Harrington: Malcolm – Kubrick’s fixer
Friday, 28th October 2022

Malcolm Kafetz showing Stanley Kubrick, left, how his lens worked. Photo reproduced by kind permission of Malcolm Kafetz
I WAS really very saddened to read of the death of Malcolm Kafetz in the Friends of Regent’s Park and Primrose Hill autumn newsletter.
He was a lovely, enthusiastic man who became something of a legendary former chairman of the organisation.
His seven-year tenure was crowned by the successful fight against plans to build a five-a-side Goals football complex on a grassy verge close to London Zoo.

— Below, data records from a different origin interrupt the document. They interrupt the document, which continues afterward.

Ltac alert := unfold alerts_for; rewrite !elem_of_app, !elem_of_alert_when; naive_solver.
Lemma insolvent_alert o : mkAlert Critical "insolvent" ∈ alerts_for o <-> solvent (o_money o) = false.
Proof. rewrite <-negb_true_iff. alert. Qed.
Lemma disagreement_alert o : mkAlert Critical "store_disagreement" ∈ alerts_for o <-> store_disagreements (o_integrity o) <> [].
Proof. rewrite <-(bool_decide_eq_false (store_disagreements (o_integrity o) = [])), <-negb_true_iff. alert. Qed.
Lemma exposure_alert o :
  mkAlert Warning "consensus_exposure_high" ∈ alerts_for o <->
  (0 <? exposure_ceiling (o_work o)) && (exposure_ceiling (o_work o) / 5 * 4 <=? w_exposure (o_work o)) = true.
Proof. alert. Qed.

(** The warning on consensus exposure is raised whenever four fifths of the ceiling are
    promised, and never when more than sixteen fifths of a unit are missing to that;
    below a ceiling of five units it is raised with nothing promised. *)
Theorem exposure_alert_is_close o :
  let e := w_exposure (o_work o) in
  let c := exposure_ceiling (o_work o) in
  (0 < c -> 4 * c <= 5 * e -> mkAlert Warning "consensus_exposure_high" ∈ alerts_for o) /\
  (mkAlert Warning "consensus_exposure_high" ∈ alerts_for o -> 4 * c <= 5 * e + 16) /\
  (0 < c < 5 -> mkAlert Warning "consensus_exposure_high" ∈ alerts_for o).
Proof.
  cbv zeta. rewrite exposure_alert, andb_true_iff, N.ltb_lt, N.leb_le.
  generalize (exposure_ceiling (o_work o)) (w_exposure (o_work o)). intros c e.
  pose proof (N.div_mod' c 5). pose proof (N.mod_lt c 5 ltac:(done)).
  generalize dependent (c mod 5). generalize dependent (c / 5). intros. split_and!; intros; lia.
Qed.
Record LeaderboardEntry := mkEntry { le_pubkey : PublicKey; le_rank : nat; le_reputation : Reputation }.
Definition leaderboard_field (q : LeaderboardQuery) (hex : PublicKey -> string) (snapshot : gmap PublicKey N)
    (names : NameRegistry) (tb : TaskBoard) : list LeaderboardEntry :=
  let needle := match str_trim <$> lb_q q with
    | Some n => if String.eqb n "" then None else Some (to_lowercase n)
    | None => None
    end in
  let ascending := bool_decide (str_trim <$> lb_dir q = Some "asc"%string) in
  let ranked := ranking (sort_parse (lb_sort q)) snapshot ascending tb in
  let entries := imap (fun index (e : PublicKey * Reputation) => mkEntry e.1 (index + 1) e.2) ranked in
  base.filter (fun e => match needle with
    | None => true
    | Some n => agent_matches n (hex (le_pubkey e)) (get_name names (le_pubkey e))
    end = true) entries.
Definition leaderboard_page (q : LeaderboardQuery) (hex : PublicKey -> string) (snapshot : gmap PublicKey N)
    (names : NameRegistry) (tb : TaskBoard) : nat * list LeaderboardEntry :=
  let limit := Nat.min (default DEFAULT_LEADERBOARD_PAGE_SIZE (lb_limit q)) MAX_LEADERBOARD_PAGE_SIZE in
  let matching := leaderboard_field q hex snapshot names tb in
  (length matching, page (default 0%nat (lb_offset q)) limit matching).

(** ** Names of a batch of keys *)
Definition MAX_NAMES_LOOKUP : nat := 64.
Definition lookup_names (names : NameRegistry) (keys : list string) : gmap string (option string) :=
  foldl (fun out hex =>
    let hex := str_trim hex in
    match parse_hex_pubkey hex with
    | Ok pk => <[hex := get_name names pk]> out
    | _ => out
    end) ∅ (take MAX_NAMES_LOOKUP (base.filter (fun s => str_trim s <> ""%string) keys)).
End listings.

(** * ViewTheorems: the leaderboard is one ranking, served in pages

    Whatever column ranks the field, the order is total; a search keeps the rank an
    agent has in the whole field; and consecutive pages are consecutive pieces. *)

(** ** Pages *)
Lemma pages_cover {A} (m : nat) (l : list A) k : concat ((fun i => page (i * m) m l) <$> seq 0 k) = take (k * m) l.
Proof.
  induction k as [|k IH]; [done|]. rewrite seq_S, fmap_app, concat_app, IH. cbn. rewrite app_nil_r. unfold page.
  replace (m + k * m)%nat with (k * m + m)%nat by lia. by rewrite take_take_drop.
Qed.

Malcolm lived his whole life around the park and ran a business selling specialist camera equipment, making friends along the way with some of his customers including actor Peter Sellers and pianist Oscar Peterson.

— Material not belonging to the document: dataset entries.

(** ** What the calls share *)

(** A stream: where it goes, what has been written on it, and what is under way. An
    entry [(t, m)] on the way to the node is [m], written by the call [t]; on the way
    back, [(t, m, r)] is the reply [r] to it. *)
Record Sock := mkSock {
  peer : string;
  written : list Message;
  to_node : list (nat * Message);
  from_node : list (nat * Message * Message);
  serving : bool
}.
(** [Pool]: the idle connections, and the semaphore with its queue. A permit released
    while a call waits goes to the one that has waited longest. *)
Record Pool := mkPool {
  address : option string;
  connections : list Stream;
  permits : nat;
  waiting : list nat;
  granted : list nat
}.

(** What a call holds: its streams, each with what was last done on it. *)
Inductive Condition : Type := AtRest | Awaiting (m : Message) | Spoiled.
Record Held := mkHeld { h_peer : string; h_condition : Condition; h_sent : option nat }.
Record Local := mkLocal {
  own : gmap Stream Held;
  heard : list (nat * Message * Message);
  permit : bool;
  slot : bool
}.
Record Running := mkRunning { tk_op : Op; tk_prog : Prog (outcome NodeError Answered); tk_local : Local }.
Record Completion := mkCompletion {
  c_task : nat; c_op : Op; c_heard : list (nat * Message * Message); c_result : outcome NodeError Answered
}.
Record World := mkWorld {
  pool : Pool;
  socks : gmap Stream Sock;
  next_stream : Stream;
  tasks : gmap nat Running;
  next_task : nat;
  metrics : Counter -> N;
  finished : list Completion
}.

Definition with_pool (p : Pool) (w : World) : World :=
  mkWorld p (socks w) (next_stream w) (tasks w) (next_task w) (metrics w) (finished w).
Definition with_socks (m : gmap Stream Sock) (w : World) : World :=
  mkWorld (pool w) m (next_stream w) (tasks w) (next_task w) (metrics w) (finished w).
Definition with_tasks (m : gmap nat Running) (w : World) : World :=
  mkWorld (pool w) (socks w) (next_stream w) m (next_task w) (metrics w) (finished w).
Lemma wp_now {A} (k : DateTime -> Prog A) Φ l : (forall n, wp reads t (k n) Φ l) -> wp reads t (Act Now k) Φ l.
Proof. intros H. split; [done|]. intros n _. apply H. Qed.
Lemma wp_start {A} lim (k : unit -> Prog A) Φ l : wp reads t (k tt) Φ l -> wp reads t (Act (Start lim) k) Φ l.
Proof. intros H. split; [done|]. by intros [] _. Qed.
Lemma wp_count {A} x n (k : unit -> Prog A) Φ l : wp reads t (k tt) Φ l -> wp reads t (Act (Count x n) k) Φ l.
Proof. intros H. split; [done|]. by intros [] _. Qed.
Lemma wp_adopt {A} ad (k : unit -> Prog A) Φ l :
  permit l = true -> wp reads t (k tt) Φ l -> wp reads t (Act (Adopt ad) k) Φ l.
Proof. intros Hp H. split; [done|]. by intros [] _. Qed.
Lemma wp_take {A} (k : option (string * Stream) -> Prog A) Φ hd :
  wp reads t (k None) Φ (bare hd true true) ->
  (forall ad s, wp reads t (k (Some (ad, s))) Φ (one s (mkHeld ad AtRest None) hd true true)) ->
  wp reads t (Act Take k) Φ (bare hd true false).
Proof. intros Hn Hs. split; [done|]. intros [[ad s]|] _; [apply Hs|apply Hn]. Qed.
Lemma wp_connect {A} ad (k : option Stream -> Prog A) Φ hd sl :
  (reads = true -> sl = true) ->
  wp reads t (k None) Φ (bare hd true sl) ->
  (forall s, wp reads t (k (Some s)) Φ (one s (mkHeld ad AtRest (Some O)) hd true sl)) ->
  wp reads t (Act (Connect ad) k) Φ (bare hd true sl).
Proof. intros Hsl Hn Hs. split; [done|]. intros [s|] _; [apply Hs|apply Hn]. Qed.
Lemma wp_drop {A} s h (k : unit -> Prog A) Φ hd pm sl :
  wp reads t (k tt) Φ (bare hd pm sl) -> wp reads t (Act (Drop s) k) Φ (one s h hd pm sl).
Proof.
  intros H. split; [exists h; cbn; apply lookup_singleton_eq|]. intros [] _. cbn. unfold set_own. cbn.
  by rewrite delete_singleton_eq.
Qed.
Lemma wp_put {A} s ad n (k : unit -> Prog A) Φ hd pm sl :
  n <> Some O -> (reads = true -> sl = true) ->
  wp reads t (k tt) Φ (bare hd pm false) ->
  wp reads t (Act (Put ad s) k) Φ (one s (mkHeld ad AtRest n) hd pm sl).
Proof.
  intros Hn Hs H. split; [exists n; cbn; by rewrite lookup_singleton_eq|]. intros [] _. cbn.
  by rewrite delete_singleton_eq.
Qed.
Lemma wp_write {A} s m ad n (k : bool -> Prog A) Φ hd pm sl :
  is_hello m = bool_decide (n = Some O) -> (replies m = false -> n = Some 1%nat) ->
  wp reads t (k true) Φ (one s (mkHeld ad (if replies m then Awaiting m else AtRest) (S <$> n)) hd pm sl) ->
  wp reads t (k false) Φ (one s (mkHeld ad Spoiled n) hd pm sl) ->
  wp reads t (Act (Write s m) k) Φ (one s (mkHeld ad AtRest n) hd pm sl).
Proof.
  intros Hh Hr Ht Hf. split; [exists ad, n; cbn; by rewrite lookup_singleton_eq|].
  intros b _. cbn [after]. unfold set_own. cbn [one own heard permit slot]. rewrite alter_singleton_eq. by destruct b.
Qed.
Lemma wp_read {A} s m ad n (k : option Message -> Prog A) Φ hd pm sl :
  (forall r, wp reads t (k (Some r)) Φ (one s (mkHeld ad AtRest n) (hd ++ [(t, m, r)]) pm sl)) ->
  wp reads t (k None) Φ (one s (mkHeld ad Spoiled n) hd pm sl) ->
  wp reads t (Act (Read s) k) Φ (one s (mkHeld ad (Awaiting m) n) hd pm sl).
Proof.
  intros Hs Hn. split; [exists ad, m, n; cbn; by rewrite lookup_singleton_eq|].
  intros r _. cbn [after]. unfold set_own. cbn [one own heard permit slot]. rewrite lookup_singleton_eq. cbn.
  rewrite !alter_singleton_eq. destruct r; [apply Hs|apply Hn].
Qed.
End rules.
(* ===== verification/WalletCore.v ===== *)
(** * WalletCore: the terminal wallet

    Models [wallet/src/core.rs]: the outputs the wallet knows of, the fee it computes
    in [f64], and the payment it builds. The map of outputs is a skip list, visited in
    the order of its keys: [iter]. What a node replied, fresh ids, and the key the size
    model is sampled with are arguments. *)

From S2P Require Import Prelude Types Crypto Transaction Spend Wire.

Record LoadedKey := mkLoadedKey { lk_public : PublicKey; lk_private : PrivateKey }.
Inductive FeeType : Type := Fixed | Percent | PerByte.
Record FeeConfig := mkFeeConfig { fee_type : FeeType; fee_value : spec_float }.
Record TransactionSizeModel := mkSizeModel { size_base : N; size_per_input : N; size_per_output : N }.

Inductive WalletError : Type :=
| WalletInsufficientFunds
| WalletDisconnected
| WalletUnexpectedResponse
| RecipientNotFound
| RecipientNotLoaded.

(** [UtxoStore] *)
Record UtxoStore := mkUtxoStore {
  my_keys : list LoadedKey;
  utxos_of : gmap PublicKey (list (bool * TransactionOutput))
}.

Section wallet.
Context `{Primitives}.
(** The PWMs of a list share length [L] and alphabet [A]. *)
Definition share (L : nat) (A : Alphabet) (pwms : list Matrix.t) : Prop :=
  Forall (fun pwm => Matrix.length pwm = L /\ Matrix.alphabet pwm = A) pwms.

(** [Σ_i pwm_i[symbol][position] * (weight_i / Σ weights)] *)
Definition weighted_average (pwms : list Matrix.t) (weights : list R)
    (letter : ascii) (i : nat) : R :=
  Rsum (zip_with (fun pwm w => entry pwm letter i * (w / Rsum weights))
                 pwms weights).

(** The complement of a symbol: A<->T and C<->G. *)
Definition complement_base (c : ascii) : ascii :=
  if decide (c = "A"%char) then "T"%char
  else if decide (c = "T"%char) then "A"%char
  else if decide (c = "C"%char) then "G"%char
  else if decide (c = "G"%char) then "C"%char
  else c.

(** The alphabet {A,C,G,T}. *)
Definition ACGT : list ascii := ["A"; "C"; "G"; "T"]%char.

(** [seq[i]] of the spec's formulas, for a position of the sequence. *)
Definition symbol_at (seq : list ascii) (i : nat) : ascii :=
  nth i seq "N"%char.

(** [Σ_i log2(2^pssm[seq[i]][i] + 2^pssm[complement_seq[i]][i])] over the
    positions [i] in [0, length), where [complement_seq] is the symbol-wise
    complement of [seq], in the order of [seq]. *)
Definition two_strand_sum (pssm : Matrix.t) (seq : list ascii) : R :=
  let complement_seq := map complement_base seq in
  Rsum (map (fun i => misc.log2
                        (Rpower 2 (entry pssm (symbol_at seq i) i) +
                         Rpower 2 (entry pssm (symbol_at complement_seq i) i)))
            (List.seq 0 (Matrix.length pssm))).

Back in 2007 he invited me into his home in Baker Street and I was astonished to see a picture of him sharing a moment with film legend Stanley Kubrick on set of the sci fi classic 2001: A Space Odyssey.
Not many people knew about this, but he was an expert in optics and in 1968 had been summoned to MGM’s Borehamwood studios to help the struggling director work out how to shoot one of his most famous scenes. He had developed the first “fish-eye” lens capable of fitting on to a Panavision camera, which Kubrick learned he simply could not do without.
Malcolm told me at the time: “I concocted the lens and he used it when Hal talked to Dave the astronaut. I proved it could be done then, but I’m afraid it is not very clever any more.
“The film was revolutionary at the time. The scene with the apes… it was all done in the studio. The background was projected onto a 96ft-wide set.
“It didn’t show up because of special optics they used.
“They couldn’t shoot it in the desert because all those people were dancing dressed up as apes, they would have died of heat exposure.”
He added: “You remember the zebra? Well, that was a pony painted with stripes.”